------ DATA

(* ===== verification/Provenance.v ===== *)
(** * Image provenance (src/control/provenance.go)

    A builder's signed statement about one image and its verification.  The
    signature scheme, base64 and the JSON decoder are library code: they are the
    operations of the class [Attest], and nothing below relies on more than their
    types. *)

From S2P Require Import Prelude Types.
Open Scope Z_scope.

Definition AttestationVersion : Z := 1.

Record ImageStatement := mkImageStatement {
  Statement_Version : Z; Statement_Image : string; Statement_Builder : string;
  Statement_KeyID : string; Statement_BuiltAt : time; Statement_ExpiresAt : time }.

(** A public key is its bytes. *)
Definition PublicKeySize : nat := 32.

(** Outcome of strict decoding: malformed, decoded with trailing content, decoded. *)
Inductive decoded (A : Type) := Malformed | Trailing (a : A) | Decoded (a : A).
Arguments Malformed {A}.
Arguments Trailing {A} a.
Arguments Decoded {A} a.

Class Attest := {
  base64_Decode : string → option string;
  ed25519_Verify : string → string → string → bool;
  decode_statement : string → decoded ImageStatement;
}.

(** [digestPattern]: [@sha256:[a-f0-9]{64}$] *)
Definition is_hex (c : Ascii.ascii) : bool :=
  let n := Ascii.N_of_ascii c in ((48 <=? n) && (n <=? 57) || (97 <=? n) && (n <=? 102))%N.
Fixpoint all_hex (s : string) : bool :=
  match s with "" => true | String c s' => is_hex c && all_hex s' end.
Definition digestPattern (s : string) : bool :=
  let n := String.length s in
  (72 <=? n)%nat && String.eqb (String.substring (n - 72) 8 s) "@sha256:"
  && all_hex (String.substring (n - 64) 64 s).

Definition validateStatement (s : ImageStatement) : result unit :=
  refuse (negb (Statement_Version s =? AttestationVersion)) "unsupported image attestation version %d";
  refuse (negb (digestPattern (Statement_Image s))) "image attestation must name a digest-pinned image";
  refuse (bool_decide (Statement_Builder s = "")) "image attestation must name a builder";
  refuse (IsZero (Statement_BuiltAt s)) "image attestation requires a build time";
  refuse (negb (IsZero (Statement_ExpiresAt s)) &&
          negb (After (Statement_ExpiresAt s) (Statement_BuiltAt s)))
    "image attestation expiry must follow its build time";
  Ok tt.

Section Verify.
Context `{att : Attest} {clock : WallClock}.

Definition VerifyImageAttestation (signed : SignedAttestation) (image : string)
    (signers : gmap string string) (now : time) : result ImageStatement :=
  refuse (bool_decide (signers = ∅)) "no image signers are configured";
  refuse (bool_decide (Attested_Bytes signed = "")) "image attestation carries no statement";
  need public := signers !! Attested_KeyID signed else "image is not attested by a trusted signer";
  refuse (negb (String.length public =? PublicKeySize)%nat) "image is not attested by a trusted signer";
  need signature := base64_Decode (Attested_Signature signed)
    else "image attestation signature is malformed";
  refuse (negb (ed25519_Verify public (Attested_Bytes signed) signature))
    "image is not attested by a trusted signer";
  match decode_statement (Attested_Bytes signed) with
  | Malformed => Err (Errorf "image attestation is malformed")
  | Trailing _ => Err (Errorf "image attestation has trailing content")
  | Decoded statement =>
      let* _ := validateStatement statement in
      refuse (bool_decide (Statement_KeyID statement ≠ Attested_KeyID signed))
        "image attestation key id does not match its signature";
      refuse (bool_decide (Statement_Image statement ≠ image)) "image attestation covers %q, not %q";
      refuse (negb (IsZero (Statement_ExpiresAt statement)) &&
              negb (Before now (Statement_ExpiresAt statement))) "image attestation expired at %s";
      Ok statement
  end.

(** Does a proposal run an image at all? *)
Definition runs_image (p : Proposal) : bool :=
  existsb (λ a, match Action_Kind a with
                | ActionPullImage | ActionCreateAllocation | ActionStartAllocation => true
                | _ => false
                end) (Proposal_Actions p).

Definition checkImageProvenance (ImageSigners : gmap string string) (RequireSignedImages : bool)
    (g : Goal) (w : World) (p : Proposal) : result unit :=
  if negb (runs_image p) then Ok tt
  else match Workload_Attestation (Goal_Workload g) with
       | None =>
           refuse RequireSignedImages "image %q carries no provenance attestation and policy requires one";
           Ok tt
       | Some attestation =>
           let* _ := wrap_err "image provenance: %w"
             (VerifyImageAttestation attestation (Workload_Image (Goal_Workload g)) ImageSigners (Now w)) in
           Ok tt
       end.

(** ** What verification establishes *)

(** A verified statement: signed by a configured key over exactly the carried
    bytes, about exactly this image, naming the key that signed, and unexpired. *)
Record attested_by (signed : SignedAttestation) (image : string) (signers : gmap string string)
    (now : time) (s : ImageStatement) : Prop := {
  ab_key : ∃ public signature,
    signers !! Attested_KeyID signed = Some public ∧ String.length public = PublicKeySize ∧
    base64_Decode (Attested_Signature signed) = Some signature ∧
    ed25519_Verify public (Attested_Bytes signed) signature = true;
  ab_statement : decode_statement (Attested_Bytes signed) = Decoded s;
  ab_image : Statement_Image s = image;
  ab_signer : Statement_KeyID s = Attested_KeyID signed;
  ab_fresh : Statement_ExpiresAt s = 0 ∨ now < Statement_ExpiresAt s;
  ab_pinned : digestPattern image = true;
}.

Lemma VerifyImageAttestation_sound signed image signers now s :
  VerifyImageAttestation signed image signers now = Ok s → attested_by signed image signers now s.
Proof.
  unfold VerifyImageAttestation. intros H. inv_ok H.
  destruct (decode_statement (Attested_Bytes signed)) as [|st|st] eqn:Ed; [done|done|].
  inv_ok H. subst. bool_simpl. unfold validateStatement in Hm. inv_ok Hm. bool_simpl.
  split; [| done | done | done | | by subst].
  - do 2 eexists. repeat split; try done. by apply Nat.eqb_eq.
  - unfold IsZero, Before in *.
    match goal with H : negb _ && negb (now <? _) = false |- _ => apply andb_false_iff in H as [H|H]; bool_simpl end;
      [left|right]; lia.
Qed.
End Verify.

------------

* _TASK BRIEF_:
Each entry above needs to be returned exactly as written.

* _ANSWER SPACE_:
(* ===== verification/Provenance.v ===== *)
(** * Image provenance (src/control/provenance.go)

    A builder's signed statement about one image and its verification.  The
    signature scheme, base64 and the JSON decoder are library code: they are the
    operations of the class [Attest], and nothing below relies on more than their
    types. *)

From S2P Require Import Prelude Types.
Open Scope Z_scope.

Definition AttestationVersion : Z := 1.

Record ImageStatement := mkImageStatement {
  Statement_Version : Z; Statement_Image : string; Statement_Builder : string;
  Statement_KeyID : string; Statement_BuiltAt : time; Statement_ExpiresAt : time }.

(** A public key is its bytes. *)
Definition PublicKeySize : nat := 32.

(** Outcome of strict decoding: malformed, decoded with trailing content, decoded. *)
Inductive decoded (A : Type) := Malformed | Trailing (a : A) | Decoded (a : A).
Arguments Malformed {A}.
Arguments Trailing {A} a.
Arguments Decoded {A} a.

Class Attest := {
  base64_Decode : string → option string;
  ed25519_Verify : string → string → string → bool;
  decode_statement : string → decoded ImageStatement;
}.

(** [digestPattern]: [@sha256:[a-f0-9]{64}$] *)
Definition is_hex (c : Ascii.ascii) : bool :=
  let n := Ascii.N_of_ascii c in ((48 <=? n) && (n <=? 57) || (97 <=? n) && (n <=? 102))%N.
Fixpoint all_hex (s : string) : bool :=
  match s with "" => true | String c s' => is_hex c && all_hex s' end.
Definition digestPattern (s : string) : bool :=
  let n := String.length s in
  (72 <=? n)%nat && String.eqb (String.substring (n - 72) 8 s) "@sha256:"
  && all_hex (String.substring (n - 64) 64 s).

Definition validateStatement (s : ImageStatement) : result unit :=
  refuse (negb (Statement_Version s =? AttestationVersion)) "unsupported image attestation version %d";
  refuse (negb (digestPattern (Statement_Image s))) "image attestation must name a digest-pinned image";
  refuse (bool_decide (Statement_Builder s = "")) "image attestation must name a builder";
  refuse (IsZero (Statement_BuiltAt s)) "image attestation requires a build time";
  refuse (negb (IsZero (Statement_ExpiresAt s)) &&
          negb (After (Statement_ExpiresAt s) (Statement_BuiltAt s)))
    "image attestation expiry must follow its build time";
  Ok tt.

Section Verify.
Context `{att : Attest} {clock : WallClock}.

Definition VerifyImageAttestation (signed : SignedAttestation) (image : string)
    (signers : gmap string string) (now : time) : result ImageStatement :=
  refuse (bool_decide (signers = ∅)) "no image signers are configured";
  refuse (bool_decide (Attested_Bytes signed = "")) "image attestation carries no statement";
  need public := signers !! Attested_KeyID signed else "image is not attested by a trusted signer";
  refuse (negb (String.length public =? PublicKeySize)%nat) "image is not attested by a trusted signer";
  need signature := base64_Decode (Attested_Signature signed)
    else "image attestation signature is malformed";
  refuse (negb (ed25519_Verify public (Attested_Bytes signed) signature))
    "image is not attested by a trusted signer";
  match decode_statement (Attested_Bytes signed) with
  | Malformed => Err (Errorf "image attestation is malformed")
  | Trailing _ => Err (Errorf "image attestation has trailing content")
  | Decoded statement =>
      let* _ := validateStatement statement in
      refuse (bool_decide (Statement_KeyID statement ≠ Attested_KeyID signed))
        "image attestation key id does not match its signature";
      refuse (bool_decide (Statement_Image statement ≠ image)) "image attestation covers %q, not %q";
      refuse (negb (IsZero (Statement_ExpiresAt statement)) &&
              negb (Before now (Statement_ExpiresAt statement))) "image attestation expired at %s";
      Ok statement
  end.

(** Does a proposal run an image at all? *)
Definition runs_image (p : Proposal) : bool :=
  existsb (λ a, match Action_Kind a with
                | ActionPullImage | ActionCreateAllocation | ActionStartAllocation => true
                | _ => false
                end) (Proposal_Actions p).

Definition checkImageProvenance (ImageSigners : gmap string string) (RequireSignedImages : bool)
    (g : Goal) (w : World) (p : Proposal) : result unit :=
  if negb (runs_image p) then Ok tt
  else match Workload_Attestation (Goal_Workload g) with
       | None =>
           refuse RequireSignedImages "image %q carries no provenance attestation and policy requires one";
           Ok tt
       | Some attestation =>
           let* _ := wrap_err "image provenance: %w"
             (VerifyImageAttestation attestation (Workload_Image (Goal_Workload g)) ImageSigners (Now w)) in
           Ok tt
       end.

(** ** What verification establishes *)

(** A verified statement: signed by a configured key over exactly the carried
    bytes, about exactly this image, naming the key that signed, and unexpired. *)
Record attested_by (signed : SignedAttestation) (image : string) (signers : gmap string string)
    (now : time) (s : ImageStatement) : Prop := {
  ab_key : ∃ public signature,
    signers !! Attested_KeyID signed = Some public ∧ String.length public = PublicKeySize ∧
    base64_Decode (Attested_Signature signed) = Some signature ∧
    ed25519_Verify public (Attested_Bytes signed) signature = true;
  ab_statement : decode_statement (Attested_Bytes signed) = Decoded s;
  ab_image : Statement_Image s = image;
  ab_signer : Statement_KeyID s = Attested_KeyID signed;
  ab_fresh : Statement_ExpiresAt s = 0 ∨ now < Statement_ExpiresAt s;
  ab_pinned : digestPattern image = true;
}.

Lemma VerifyImageAttestation_sound signed image signers now s :
  VerifyImageAttestation signed image signers now = Ok s → attested_by signed image signers now s.
Proof.
  unfold VerifyImageAttestation. intros H. inv_ok H.
  destruct (decode_statement (Attested_Bytes signed)) as [|st|st] eqn:Ed; [done|done|].
  inv_ok H. subst. bool_simpl. unfold validateStatement in Hm. inv_ok Hm. bool_simpl.
  split; [| done | done | done | | by subst].
  - do 2 eexists. repeat split; try done. by apply Nat.eqb_eq.
  - unfold IsZero, Before in *.
    match goal with H : negb _ && negb (now <? _) = false |- _ => apply andb_false_iff in H as [H|H]; bool_simpl end;
      [left|right]; lia.
Qed.
End Verify.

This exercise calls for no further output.